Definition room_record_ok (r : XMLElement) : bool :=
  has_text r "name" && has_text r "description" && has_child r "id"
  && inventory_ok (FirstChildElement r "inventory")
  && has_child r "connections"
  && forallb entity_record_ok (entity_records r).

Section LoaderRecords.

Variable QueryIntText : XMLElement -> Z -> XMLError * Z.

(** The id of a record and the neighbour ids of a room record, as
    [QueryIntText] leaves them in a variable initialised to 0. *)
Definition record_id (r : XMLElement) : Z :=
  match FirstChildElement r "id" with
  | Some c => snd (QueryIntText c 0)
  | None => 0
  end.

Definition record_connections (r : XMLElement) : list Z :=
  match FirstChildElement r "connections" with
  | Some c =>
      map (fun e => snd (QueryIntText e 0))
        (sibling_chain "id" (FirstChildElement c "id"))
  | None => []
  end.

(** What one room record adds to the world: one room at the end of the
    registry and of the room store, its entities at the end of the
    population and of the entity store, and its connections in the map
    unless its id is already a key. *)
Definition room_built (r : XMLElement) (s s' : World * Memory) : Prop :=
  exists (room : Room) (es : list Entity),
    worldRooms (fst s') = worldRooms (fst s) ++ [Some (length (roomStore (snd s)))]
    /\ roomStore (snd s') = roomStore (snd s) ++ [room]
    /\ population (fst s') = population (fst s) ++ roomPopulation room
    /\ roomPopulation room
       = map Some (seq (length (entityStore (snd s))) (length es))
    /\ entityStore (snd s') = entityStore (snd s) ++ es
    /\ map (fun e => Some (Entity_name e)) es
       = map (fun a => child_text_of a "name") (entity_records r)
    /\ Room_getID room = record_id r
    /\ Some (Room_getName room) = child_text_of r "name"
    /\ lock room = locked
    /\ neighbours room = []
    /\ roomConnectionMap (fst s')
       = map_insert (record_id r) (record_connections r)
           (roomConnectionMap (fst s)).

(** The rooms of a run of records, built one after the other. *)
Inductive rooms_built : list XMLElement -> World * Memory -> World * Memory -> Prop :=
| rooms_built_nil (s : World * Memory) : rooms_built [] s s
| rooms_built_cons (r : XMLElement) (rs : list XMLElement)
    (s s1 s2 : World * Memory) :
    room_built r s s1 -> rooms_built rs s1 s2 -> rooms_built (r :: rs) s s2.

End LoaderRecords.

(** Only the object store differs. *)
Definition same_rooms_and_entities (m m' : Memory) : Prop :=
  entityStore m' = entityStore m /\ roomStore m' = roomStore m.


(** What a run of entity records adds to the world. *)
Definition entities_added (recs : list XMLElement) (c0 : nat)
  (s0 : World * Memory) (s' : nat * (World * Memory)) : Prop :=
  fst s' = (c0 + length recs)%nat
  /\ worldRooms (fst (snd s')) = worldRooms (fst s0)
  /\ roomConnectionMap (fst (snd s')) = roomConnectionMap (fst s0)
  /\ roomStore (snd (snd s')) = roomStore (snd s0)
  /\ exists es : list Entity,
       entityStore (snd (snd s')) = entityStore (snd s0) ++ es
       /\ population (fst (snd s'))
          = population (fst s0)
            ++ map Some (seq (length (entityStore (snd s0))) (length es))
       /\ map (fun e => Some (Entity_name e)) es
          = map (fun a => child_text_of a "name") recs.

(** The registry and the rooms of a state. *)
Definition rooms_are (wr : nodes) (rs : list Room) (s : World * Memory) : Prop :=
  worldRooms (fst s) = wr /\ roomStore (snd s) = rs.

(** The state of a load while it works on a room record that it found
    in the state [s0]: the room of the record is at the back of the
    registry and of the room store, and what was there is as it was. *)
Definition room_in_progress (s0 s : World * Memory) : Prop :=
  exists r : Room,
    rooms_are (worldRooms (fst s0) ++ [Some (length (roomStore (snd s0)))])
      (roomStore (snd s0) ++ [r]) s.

...

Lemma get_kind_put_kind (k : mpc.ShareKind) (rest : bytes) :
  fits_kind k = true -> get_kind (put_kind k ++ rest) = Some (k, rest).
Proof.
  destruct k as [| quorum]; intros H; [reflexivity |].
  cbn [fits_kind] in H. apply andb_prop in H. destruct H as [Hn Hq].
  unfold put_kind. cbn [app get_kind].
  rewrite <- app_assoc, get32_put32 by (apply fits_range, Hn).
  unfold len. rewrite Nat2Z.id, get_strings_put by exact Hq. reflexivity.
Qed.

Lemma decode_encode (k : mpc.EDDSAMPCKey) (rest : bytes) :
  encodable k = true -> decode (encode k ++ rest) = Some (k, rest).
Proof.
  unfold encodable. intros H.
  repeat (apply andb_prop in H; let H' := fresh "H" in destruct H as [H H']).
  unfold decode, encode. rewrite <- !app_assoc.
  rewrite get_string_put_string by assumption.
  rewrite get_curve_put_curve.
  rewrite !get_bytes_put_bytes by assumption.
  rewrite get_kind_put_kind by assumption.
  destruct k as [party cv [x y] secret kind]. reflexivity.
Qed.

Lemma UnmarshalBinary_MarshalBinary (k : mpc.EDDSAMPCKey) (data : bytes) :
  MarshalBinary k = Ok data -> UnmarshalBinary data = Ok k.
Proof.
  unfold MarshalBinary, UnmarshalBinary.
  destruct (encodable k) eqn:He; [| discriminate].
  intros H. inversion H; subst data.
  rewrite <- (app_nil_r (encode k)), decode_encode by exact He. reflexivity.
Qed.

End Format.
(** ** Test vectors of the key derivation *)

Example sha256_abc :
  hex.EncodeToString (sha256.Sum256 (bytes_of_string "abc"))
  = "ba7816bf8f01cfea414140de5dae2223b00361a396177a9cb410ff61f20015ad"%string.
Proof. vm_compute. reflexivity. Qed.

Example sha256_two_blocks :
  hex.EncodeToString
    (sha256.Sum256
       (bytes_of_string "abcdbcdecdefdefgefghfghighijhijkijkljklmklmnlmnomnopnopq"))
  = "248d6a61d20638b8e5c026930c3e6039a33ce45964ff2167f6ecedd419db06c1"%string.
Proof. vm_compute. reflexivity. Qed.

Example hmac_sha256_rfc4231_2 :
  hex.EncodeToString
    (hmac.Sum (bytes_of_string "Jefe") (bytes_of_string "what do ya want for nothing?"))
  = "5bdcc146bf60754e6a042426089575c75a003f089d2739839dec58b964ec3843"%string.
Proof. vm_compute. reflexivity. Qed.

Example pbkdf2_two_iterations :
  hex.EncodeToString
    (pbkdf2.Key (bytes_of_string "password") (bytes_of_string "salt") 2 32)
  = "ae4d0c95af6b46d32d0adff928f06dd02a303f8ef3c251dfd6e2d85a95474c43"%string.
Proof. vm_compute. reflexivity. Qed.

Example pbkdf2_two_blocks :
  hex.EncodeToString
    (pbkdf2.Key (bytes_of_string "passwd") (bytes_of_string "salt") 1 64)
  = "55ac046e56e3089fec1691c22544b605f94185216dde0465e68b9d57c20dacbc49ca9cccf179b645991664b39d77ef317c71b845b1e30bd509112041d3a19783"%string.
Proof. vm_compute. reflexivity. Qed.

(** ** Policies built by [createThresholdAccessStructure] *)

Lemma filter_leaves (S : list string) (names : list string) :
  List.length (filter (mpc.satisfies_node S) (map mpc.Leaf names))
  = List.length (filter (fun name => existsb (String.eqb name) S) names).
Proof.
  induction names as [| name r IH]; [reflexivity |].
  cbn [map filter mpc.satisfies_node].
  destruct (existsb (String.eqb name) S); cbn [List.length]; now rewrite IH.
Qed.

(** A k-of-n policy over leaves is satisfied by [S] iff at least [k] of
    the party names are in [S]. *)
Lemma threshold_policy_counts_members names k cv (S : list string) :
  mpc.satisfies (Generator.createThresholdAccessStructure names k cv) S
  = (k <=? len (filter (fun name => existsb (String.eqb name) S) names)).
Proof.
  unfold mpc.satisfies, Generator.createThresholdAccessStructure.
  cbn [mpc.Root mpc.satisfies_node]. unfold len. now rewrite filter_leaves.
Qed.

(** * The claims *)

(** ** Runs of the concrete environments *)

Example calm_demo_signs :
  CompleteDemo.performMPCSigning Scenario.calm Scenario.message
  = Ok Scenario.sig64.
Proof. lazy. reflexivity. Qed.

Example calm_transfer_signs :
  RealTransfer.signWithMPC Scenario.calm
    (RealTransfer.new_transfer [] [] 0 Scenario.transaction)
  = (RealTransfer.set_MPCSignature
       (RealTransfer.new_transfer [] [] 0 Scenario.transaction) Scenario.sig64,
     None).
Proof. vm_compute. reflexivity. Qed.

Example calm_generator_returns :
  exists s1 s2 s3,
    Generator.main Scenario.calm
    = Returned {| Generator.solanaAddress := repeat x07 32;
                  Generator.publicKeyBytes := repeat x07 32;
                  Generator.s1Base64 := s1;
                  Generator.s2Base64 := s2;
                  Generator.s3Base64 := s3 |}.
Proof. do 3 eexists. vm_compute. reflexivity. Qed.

---

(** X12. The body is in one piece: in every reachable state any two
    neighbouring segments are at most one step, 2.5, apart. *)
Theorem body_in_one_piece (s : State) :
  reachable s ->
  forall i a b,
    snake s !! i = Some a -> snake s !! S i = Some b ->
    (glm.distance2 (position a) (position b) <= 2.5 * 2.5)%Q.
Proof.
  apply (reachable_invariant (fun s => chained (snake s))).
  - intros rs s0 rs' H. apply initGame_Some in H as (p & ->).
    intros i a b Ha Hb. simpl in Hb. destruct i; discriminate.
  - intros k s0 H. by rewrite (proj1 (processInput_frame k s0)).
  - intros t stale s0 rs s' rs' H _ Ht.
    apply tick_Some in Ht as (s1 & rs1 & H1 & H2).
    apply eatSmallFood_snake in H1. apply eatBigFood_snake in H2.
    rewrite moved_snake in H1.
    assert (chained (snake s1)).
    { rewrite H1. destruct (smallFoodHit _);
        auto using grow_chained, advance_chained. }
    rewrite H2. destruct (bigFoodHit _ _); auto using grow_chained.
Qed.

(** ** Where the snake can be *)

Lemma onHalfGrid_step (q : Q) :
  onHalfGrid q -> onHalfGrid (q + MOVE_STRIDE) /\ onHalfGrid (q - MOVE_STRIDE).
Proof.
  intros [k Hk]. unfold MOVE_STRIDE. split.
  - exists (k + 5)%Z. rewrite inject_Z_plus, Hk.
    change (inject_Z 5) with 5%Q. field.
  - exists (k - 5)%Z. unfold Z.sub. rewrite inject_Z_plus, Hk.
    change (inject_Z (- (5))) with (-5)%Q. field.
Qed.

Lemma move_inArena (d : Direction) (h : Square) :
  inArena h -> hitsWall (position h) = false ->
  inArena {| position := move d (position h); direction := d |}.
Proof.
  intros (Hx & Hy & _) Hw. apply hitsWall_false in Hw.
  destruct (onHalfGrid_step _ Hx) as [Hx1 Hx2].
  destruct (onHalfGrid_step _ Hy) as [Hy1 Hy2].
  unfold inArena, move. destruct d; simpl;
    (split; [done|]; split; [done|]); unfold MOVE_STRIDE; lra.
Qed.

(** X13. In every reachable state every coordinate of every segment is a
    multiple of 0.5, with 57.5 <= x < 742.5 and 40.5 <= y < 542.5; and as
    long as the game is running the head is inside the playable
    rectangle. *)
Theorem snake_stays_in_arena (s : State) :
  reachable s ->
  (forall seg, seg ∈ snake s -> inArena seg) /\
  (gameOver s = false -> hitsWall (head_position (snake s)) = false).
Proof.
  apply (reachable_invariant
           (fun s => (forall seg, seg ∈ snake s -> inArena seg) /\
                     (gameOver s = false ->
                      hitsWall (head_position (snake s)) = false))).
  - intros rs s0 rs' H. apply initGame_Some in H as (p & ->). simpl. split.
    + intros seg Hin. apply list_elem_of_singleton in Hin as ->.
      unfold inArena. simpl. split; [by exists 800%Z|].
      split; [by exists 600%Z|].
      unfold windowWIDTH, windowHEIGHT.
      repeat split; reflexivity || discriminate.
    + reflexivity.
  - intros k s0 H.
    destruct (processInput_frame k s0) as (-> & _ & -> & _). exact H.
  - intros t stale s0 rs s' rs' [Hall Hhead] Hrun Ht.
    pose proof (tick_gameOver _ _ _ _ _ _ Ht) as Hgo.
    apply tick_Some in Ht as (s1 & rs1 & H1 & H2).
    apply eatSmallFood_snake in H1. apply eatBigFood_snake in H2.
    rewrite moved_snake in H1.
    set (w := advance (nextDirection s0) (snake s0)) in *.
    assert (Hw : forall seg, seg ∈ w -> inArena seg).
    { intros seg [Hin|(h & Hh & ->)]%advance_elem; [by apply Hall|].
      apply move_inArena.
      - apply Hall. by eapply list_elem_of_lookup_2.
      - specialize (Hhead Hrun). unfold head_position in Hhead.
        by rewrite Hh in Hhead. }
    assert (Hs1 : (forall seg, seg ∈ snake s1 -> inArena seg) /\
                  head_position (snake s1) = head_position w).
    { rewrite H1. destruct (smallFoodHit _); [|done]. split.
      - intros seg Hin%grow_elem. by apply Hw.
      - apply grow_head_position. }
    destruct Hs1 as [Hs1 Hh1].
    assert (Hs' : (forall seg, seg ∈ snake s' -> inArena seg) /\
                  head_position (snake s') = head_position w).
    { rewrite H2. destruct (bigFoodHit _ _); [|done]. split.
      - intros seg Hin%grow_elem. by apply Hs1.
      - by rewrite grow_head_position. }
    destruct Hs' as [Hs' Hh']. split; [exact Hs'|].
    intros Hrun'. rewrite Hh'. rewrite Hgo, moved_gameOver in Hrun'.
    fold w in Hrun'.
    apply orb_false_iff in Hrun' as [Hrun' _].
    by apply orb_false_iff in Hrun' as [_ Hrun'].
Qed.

_ACTION ITEM_
Beginning with the line containing "Definition room_record_ok (r" in the material above, copy every line exactly until you have copied the line containing "Variable QueryIntText : XMLElement".

_ANSWER BOX_
Definition room_record_ok (r : XMLElement) : bool :=
  has_text r "name" && has_text r "description" && has_child r "id"
  && inventory_ok (FirstChildElement r "inventory")
  && has_child r "connections"
  && forallb entity_record_ok (entity_records r).

Section LoaderRecords.

Variable QueryIntText : XMLElement -> Z -> XMLError * Z.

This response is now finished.